Exhibition showcases current digital activist projects of “The Broads” as well as selections from over 30 years of iconic posters.
The Guerrilla Girls formed in 1985 to combat injustice in the art world. Their first poster named names:
WHAT DO THESE ARTISTS HAVE IN COMMON? They allow their work to be shown in galleries that show no more than 10% women artists or none at all.
The Guerrilla Girls remained anonymous to focus on the issues, rather than on the personalities of members of the collective, wearing gorilla masks in public. They reclaimed the term, “girl,” and recognized
the power of humor, differentiating their work from the feminist strategies of the 1970s. (“How many feminists does it take to change a light bulb? That’s not funny.”) The Guerrilla Girls also took the names of dead women artists to bring those who had fallen into obscurity into public awareness again. Between 1985 and 2000, nearly 100 women developed posters and other projects that changed art and feminist discourse worldwide.
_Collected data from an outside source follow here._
(* ===== verification/MultiProofs.v ===== *)
(** * Transactions: the index of the watched keys, and the commands

    The index from keys to clients agrees with the lists of the clients, so that
    removing a client from it never fails; what MULTI, EXEC, DISCARD, WATCH and
    UNWATCH do to the session of a client; and which clients a command marks. *)

From S2P Require Import Prelude CLib Util Sds Dict IntSet Object SetType Reply Resp KeyDict Db Command Strings Keys Sets Multi Keyspace Transactions.
From S2P Require Import StringProofs KeyProofs SetProofs CommandProofs Signals.
Local Open Scope Z_scope.

(** ** The index *)

Definition upd (W : Z -> list bytes) (id : Z) (ks : list bytes) (j : Z) : list bytes := if decide (j = id) then ks else W j.

Lemma upd_same W id ks : upd W id ks id = ks.
Proof. unfold upd. by rewrite decide_True. Qed.

Lemma upd_other W id ks j : j <> id -> upd W id ks j = W j.
Proof. intros. unfold upd. by rewrite decide_False. Qed.

Lemma remove_client_ok id l : NoDup l -> id ∈ l ->
  exists l', remove_client id l = Some l' /\ NoDup l' /\ forall j, j ∈ l' <-> j ∈ l /\ j <> id.
Proof.
  induction l as [|x l IH]; intros Hn Hin; [by apply elem_of_nil in Hin|]. apply NoDup_cons in Hn as [Hx Hn]. cbn.
  destruct (Z.eqb_spec x id) as [->|Hne].
  - exists l. split; [done|]. split; [done|]. intros j. rewrite elem_of_cons. split; [|naive_solver]. intros Hj. split; [by right|]. by intros ->.
  - apply elem_of_cons in Hin as [->|Hin]; [done|]. destruct (IH Hn Hin) as (l' & -> & Hn' & Hl). exists (x :: l'). split; [done|].
    split; [|intros j; rewrite !elem_of_cons, Hl; naive_solver]. apply NoDup_cons. split; [|done]. rewrite Hl. naive_solver.
Qed.

Section Index.
Context {T : Type -> Type} `{KD : KeyDict T} `{KL : !KeyDictLaws T}.

(** [W] has the keys that every client watches. *)
Record index_ok (w : T (list Z)) (W : Z -> list bytes) : Prop := {
  ix_ok : kd_ok w;
  ix_nodup : forall id, NoDup (W id);
  ix_none : forall k id, kd_map w !! k = None -> k ∉ W id;
  ix_some : forall k l, kd_map w !! k = Some l -> l <> [] /\ NoDup l /\ forall id, id ∈ l <-> k ∈ W id
}.

Lemma index_ext w W W' : index_ok w W -> (forall id, W' id = W id) -> index_ok w W'.
Proof.
  intros [H1 H2 H3 H4] E. split; [done|..].
  - intros id. by rewrite E.
  - intros k id. rewrite E. apply H3.
  - intros k l Hl. destruct (H4 k l Hl) as (? & ? & H). split_and!; [done..|]. intros id. by rewrite E.
Qed.

(** The client that watches a key is in its list. *)
Lemma index_lookup w W id k : index_ok w W -> k ∈ W id -> exists l, kd_map w !! k = Some l /\ NoDup l /\ id ∈ l.
Proof.
  intros [_ _ H3 H4] Hk. destruct (kd_map w !! k) as [l|] eqn:E; [|by destruct (H3 k id E)].
  destruct (H4 k l E) as (_ & Hn & Hl). exists l. split_and!; [done..|]. by apply Hl.
Qed.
At the turn of the millennium, responding to internal debates over how wide a net the group should cast, the Guerrilla Girls formed three wings: Guerrilla Girls would continue to focus on the art world with occasional forays into Hollywood. Guerrilla Girls On Tour would focus on injustice in the theater community. And Guerrilla Girls BroadBand would rove beyond the art world, tackling social justice issues like discrimination in the wired workplace; recruitment of youths for war; abortion access; and rape. Their poster, THE ADVANTAGES OF ANOTHER BUSH PRESIDENCY, was postered in advance of President Bush’s 2004 re-election.
Now, 30 years after the founding of the group, both the Guerrilla Girls and Guerrilla Girls BroadBand are having shows in New York. Both will trace their current work from the early posters to the work they are doing now: At Abrons Art Center, during the month of May, the Guerrilla Girls are analyzing the Frieze Art Fair and its place in the frenzied commercial art world. A party for this exhibition will be held on Friday, May 15th.
At BHQFUG, from May through mid-June, the Guerrilla Girls BroadBand will exhibit their current digital activist projects. Additionally, “The Broads” are conducting three workshops for BHQFU:
May 27: Campus rape “knit-in” led by Alla Horska – 7 PM
Join us for our inaugural DIY knit-in feminist circle, in support of feminist practice to raise awareness about campus rape issues. We will be joined by BHQFU in a call to take action to end gender-based violence and rape culture at our schools. Pattern is available for download: gorilla balaclavas activated to inform, share and engage community networks of support! We encourage you to go forth, organize your own event – Speak Up! All knitting experience levels welcome. // Alla Horska was a Ukrainian Monumentalist painter and a Shistdesyatnyky, a group of literati, artists and scholars of the 1960s in Ukraine.
May 30: Abortion access edit-a-thon, led by Josephine Baker and Minnette De Silva – 7 PM
“Map Abortion” is a dynamic new media project by the Guerrilla Girls BroadBand, providing a forum to share your story, submit facts and access critical information about abortion laws, service providers and support agencies in your State. This workshop is a “Map Abortion” edit-a-thon to band together and contribute data, inform by engaging technology in the fight for reproductive rights! We will be joined by noted workers in the field of reproductive freedom. // Minnette De Silva was the first Sri Lankan woman to be trained as an Architect and the first Asian woman to be elected a Member of the Royal Institute of British Architects. Josephine Baker was a Black entertainer from St Louis who became a huge star in
Paris in the 1920s and 30s, worked for the Resistance in WWll and, when she did return to do shows in the US, insisted on only playing mixed clubs.
June 13: Songwriting homage to Pussy Riot, led by Gerda Taro – 6 PM
The culmination of #ProvokeProtestPrevail’s community outreach, we invite you to participate in our group action and live “guerrilla” performance: an homage to Russian feminist punk protest group, Pussy Riot! In support of reproductive rights and through the power of music, we will collaborate to perform a Pussy Riot song, edit into a music video and share. Instruments, performers and voices welcome. //
Gerda Taro was a journalist and photographer who was killed during the Spanish Civil War.
A closing party will be held on June 13th at FUG.